**Your goal**. In the entries that follow, how many lines contain "there"? Answer with the number only.

(Stored data)
>>>>>
(* ===== verification/Prelude.v ===== *)
(** * A verification of the kernels in os_projects

    The repository holds six course projects: a shell (Project1), four versions
    of the Pintos kernel, each with one more part done (Project2: threads;
    Project3: user programs; Project4: virtual memory; Project5: the file
    system), and a web server (Project6).  This development models parts of
    three of them and proves what they are for: of Project5 the file system, the
    virtual memory, the system calls, the heap, and the libraries they stand on; of Project2 the
    threads; of Project1 the tokenizer, the parser and the tables of the shell.

    ** How the parts interact

    File system, from the bottom up.  devices/block.c reads and writes sectors
    of 512 bytes.  filesys/cache.c keeps 64 of them in memory: a caller takes a
    sector, works on its bytes and releases it as changed or not.
    filesys/inode.c keeps a file as a tree of sectors, two levels of index
    sectors below the inode's own one, and gets new sectors from
    filesys/free-map.c, whose bitmap (lib/kernel/bitmap.c) is itself a file that
    it writes through inode.c.  filesys/file.c adds a position,
    filesys/directory.c reads and writes a file as an array of names, and
    filesys/filesys.c resolves paths.

    Memory.  threads/palloc.c gives out pages of two pools.  threads/malloc.c
    cuts pages of the kernel's pool into blocks.  userprog/pagedir.c keeps the
    page tables of a process in pages of the same pool.  A process has one
    supplemental page for each of its pages (vm/supplemental_page.c), which says
    whether the page is in a frame of the user pool, in a slot of the swap
    (vm/swap.c), in a file (vm/file_mapping.c), or not there yet.  When no frame
    is left, vm/vm_util.c evicts a page to where it can come back from, and
    page_fault (userprog/exception.c) brings it back.

    System calls.  userprog/syscall.c checks the addresses that a process
    passes, page by page, against its page tables and supplemental pages, and
    runs the operation on the file system through the process's table of
    descriptors (threads/thread.c of Project5).

    Threads.  threads/thread.c has the queues of ready and sleeping threads and
    switches between threads; threads/synch.c builds semaphores, locks that
    donate priority and condition variables on [thread_block] and
    [thread_unblock]; the timer interrupt (devices/timer.c,
    threads/interrupt.c) wakes sleepers and ends time slices.

    Shell.  tokenizer.c cuts a string at delimiters, jumping over what is
    ignored and replacing escape sequences.  input_parser.c runs it four times:
    a line is cut at semicolons, a sequence at && and ||, a pipeline at |, and
    a command, by parser_util.c, into words and quoted strings.  Variables,
    aliases and built-in functions are in three sets (context.c, hashset.c) whose
    buckets are vectors (vector.c); functions_runner.c changes them.

    ** The files

    Each operation is a definition with the name of the C function, and a comment
    in front of it says which lines it models.

    - Prelude: outcomes (a value, a failed [ASSERT], a fault, ...), the state
      monad [M] over them, C integers, arrays, bytes and words, splicing.
    - Bitmap: lib/kernel/bitmap.c on an array of words.
      [scan_and_flip_takes_first_run] is the specification of allocation,
      [bitmap_file_roundtrip] that of the bitmap's file.
    - CString: lib/string.c on a flat memory of bytes: [strtok_r] against the
      splitting of a string into tokens, overlapping [memmove], bounded copies.
    - Arith: lib/arithmetic.c; the quotients are exact ([division_exact]), and
      the remainders lose their upper halves.
    - StdLib: lib/stdlib.c on the memory of CString.  SortLaws: the heap sort
      sorts for any order ([qsort_sorts]), and binary search finds.
    - StdIo: lib/stdio.c, for any effect of printing a character.  StdIoLaws:
      vsnprintf keeps to its buffer, atoi reads back what is printed.
    - LinkedList: lib/kernel/list.c on a heap of list elements, pointer by
      pointer, in both directions.  LinkedListLaws: what the links represent, and
      insertion, removal and splicing.  LinkedListOps: the other operations.
      LinkedListSort: the natural merge sort and its parts, for any [WeakOrder].
      LinkedListSpec: a list is a sequence ([list_refines_sequence]); sorting
      terminates, sorts and is stable.
    - Hash: lib/kernel/hash.c on those lists, for any functions [hash] and
      [less], with the answers of malloc in the state.  HashLaws: the number of
      buckets that rehashing chooses, many lists in one memory, and moving all
      elements into a new array of buckets.  HashOps: finding,
      inserting and removing in one bucket, emptying.  HashSpec: for functions
      that agree ([Hashable]) a table is a set of elements
      ([hash_refines_set]); its iterators.
    - Palloc: threads/palloc.c, two pools of pages on two bitmaps, and the bytes
      of the kernel's memory.  PallocSpec: the pools after [palloc_init]; pages
      have one owner at a time ([palloc_refines_ownership]), and giving back
      what is not owned stops the kernel.
    - Malloc: threads/malloc.c on Palloc.  MallocLaws: the invariant of arenas
      and free blocks.  MallocSpec: malloc; FreeSpec: free.  HeapSpec: blocks in
      use are apart and keep their bytes ([heap_refines_blocks]), no page is
      kept without a block in use ([heap_returns_pages]), and what happens when
      a size wraps around.
    - PageDir: threads/pte.h and userprog/pagedir.c on the pages of Palloc, and
      the translation that the processor makes.  PageDirLaws: words, fields and
      tables in memory.  PageDirSpec: page directories are independent maps,
      and destroying one gives back its frames and tables.
    - Vm, Evict, SupplPage, FileMapping: the state of virtual memory and the
      operations of vm/, with page_fault and the system calls mmap and munmap.
      They are written for any files, and proved against the class [FileLaws] of
      VmLaws, which VmScenarios proves of flat byte arrays.  Frames: user pages,
      page tables and the processor; also the frames that a page directory owns.  VmLaws: the slots of the
      swap, the invariant, and what a page holds wherever it is.  EvictLaws, Clock:
      evicting one page, and choosing it.  Restore, Grow, LoadFile: a page comes
      from the swap, is new, or comes from its file.  VmSpec: eviction loses
      nothing, and a page fault brings the bytes back.  VmScenarios: a machine
      of 300 pages, and the runs that lose data.
    - Block, Cache: the device and the sector cache.  [cache_refines_array]: the
      cache with its eviction behaves like the plain array of sectors;
      [flush_survives_reboot]: flushing makes the device that array.
      Handles: the protocol by which inode.c uses the cache.
    - Fs, Inode, File, FreeMap: the state of the file system and the operations
      of inode.c, file.c and free-map.c.  inode.c is written against the class
      [FreeMapOps], and proved against the class [FreeMapLaws], which
      FreeMapLaws proves of the free map that free-map.c makes of a file.
      InodeTree: the shape of the tree and how it grows.  InodeIO: reading and
      overwriting, and what is there after a reboot ([write_survives_reboot]).  InodeGrow: one more sector.  InodeWrite: writing past the
      end.  In each the file is the list of its bytes.
    - Directory, DirectoryLaws: directories; what is added is found.
    - Filesys: paths, formatting, creating, opening and removing.
      FsScenarios: whole runs on a device of 64 sectors.  SmallDisk: a disk of 16
      sectors on which the theorems about inodes and directories are applied.
    - Syscall: userprog/syscall.c, with the descriptors of threads/thread.c, on
      virtual memory and any files that have the operations of the class
      [SysFiles]; the file system of Filesys is one instance.  SyscallSpec: bad
      pointers end the process, those into pages that are paged out included; buffers are filled and saved byte by byte,
      descriptors are a finite map; a process with a page of stack and a file.
    - FixedPoint: threads/fixed_point.h.  Kernel: the record of the kernel's
      variables, and the resumptions [K] for code that may give up the
      processor: a call finishes, or stops with the code it goes on with.
      Sched, Synch, Spawn: thread.c, synch.c and the timer interrupt; thread
      creation, and the machine that runs the threads in turn.
    - KernelLaws: [ksafe], what code that gives up the processor guarantees if
      the other threads keep an invariant.  SchedLaws: which thread runs next,
      and when one is preempted.  SleepLaws: the queue of sleepers, with either scheduler.  Donation:
      priority donation along chains, and taking it back.
      LockLaws, LockSpec: no operation of one thread touches a lock that another
      one holds.  Scenarios: small systems of threads, the theorems applied to
      them, and programs that go wrong.
    - Tokenizer: tokenizer.c.  TokenizerSpec: the relation [lexed] of one step;
      the tokens and delimiters make up the string
      ([tokens_make_up_the_string]).
    - Parser: parser_util.c and input_parser.c on it.  ShellSpec: the words of a
      command, the commands of a pipeline, the meaning of a line
      ([shell_runs_line]).  ShellScenarios: lines that go wrong.
    - Containers: vector.c and hashset.c on blocks of bytes.  ContainersSpec: a
      vector is a list ([vector_refines_list]); a hashset, proved against the
      class [ElemLaws] of what its client's functions do, keeps one element for
      each key.  ShellContext: context.c and the commands that use its tables.
      ContextSpec: instances of [ElemLaws] for strings in a heap; the tables are
      maps from names without regard to case ([shell_tables_are_maps]).

    ** How the state corresponds to the code

    A pointer is an address: a [nat] or [Z] that a finite map takes to the object,
    so that aliasing is kept; null is [None] or 0.  A C [int] is a [Z] and the
    wrap-around is written out ([s32], [u32]).  Where the code keeps a list of
    threads, inodes or blocks, the model of that component has a Coq list in the
    same order; that list.c implements such lists is LinkedListSpec.  Calls of
    [malloc], [calloc] and [palloc_get_page] in the components above take their
    results from the state, so that failure is covered where the code tests for
    it; the theorems about the shell's containers ask for memory, since without it
    they stop.  In Containers an [int] that overflows is a fault.  The file system, the heap and virtual memory are run by one thread, with locks
    that fail when they could not be acquired; the threads are run one at a
    time, and give up the processor where the code switches, with interrupts off
    in between, as the code has them.

    ** Recursion bounds

    Loops that the code bounds itself are structural.  Others take fuel: the
    sectors of a read or write (enough for the sectors that [size] bytes touch),
    the entries of a directory, the passes of [list_sort] (one more than the
    number of elements), the chain of donations (one more than the number of
    threads, which suffices even when threads wait in a cycle:
    [donate_raises_chain]), the descent of the heap sort (one more than the
    elements), the halving of an interval, the characters of a format and the
    digits of a number (65), the pages that the clock passes, the sizes of
    [malloc_init] (12), and the characters of a tokenizer's string (one or two
    more than there are).  Running out of fuel is the outcome [OutOfFuel],
    which the theorems exclude.  Only the wait for a semaphore, which may go on
    for ever, has a bound that a caller chooses.

    ** What is not modelled

    Interrupts do not arrive in the middle of an operation that runs with
    interrupts on; the concurrent use of the file system, of the heap and of
    virtual memory; the processor's cache of translations, and faults inside the
    kernel; the assembly of context switches, the devices behind the block
    layer, console and keyboard, which are hardware; starting programs and
    waiting for them, which enter and leave user mode (parameters of Syscall);
    page faults in the middle of a file operation on a user buffer, which Syscall
    copies in one piece; random numbers and archives (lib/random.c,
    lib/ustar.c), which only tests and the preparation of disks use; how the
    shell runs a command or a pipeline, and its built-in commands other than
    assignments and aliases, which are calls of the operating system; the web
    server of Project6, which is sockets and files of the operating system; the
    other copies that Project2 to Project5 have of the modelled files; tests,
    examples and documentation.

    What is left could be done along the same lines: userprog/process.c
    on Syscall, the partition table and input queue of devices/,
    and the concurrent use of the cache, which would need its locks as resources
    shared between threads. *)
From Stdlib Require Export ZArith Lia.
From stdpp Require Export base numbers list option gmap.

Declare Scope c_scope.
Delimit Scope c_scope with C.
<<<<<
**Reply to the task**. 3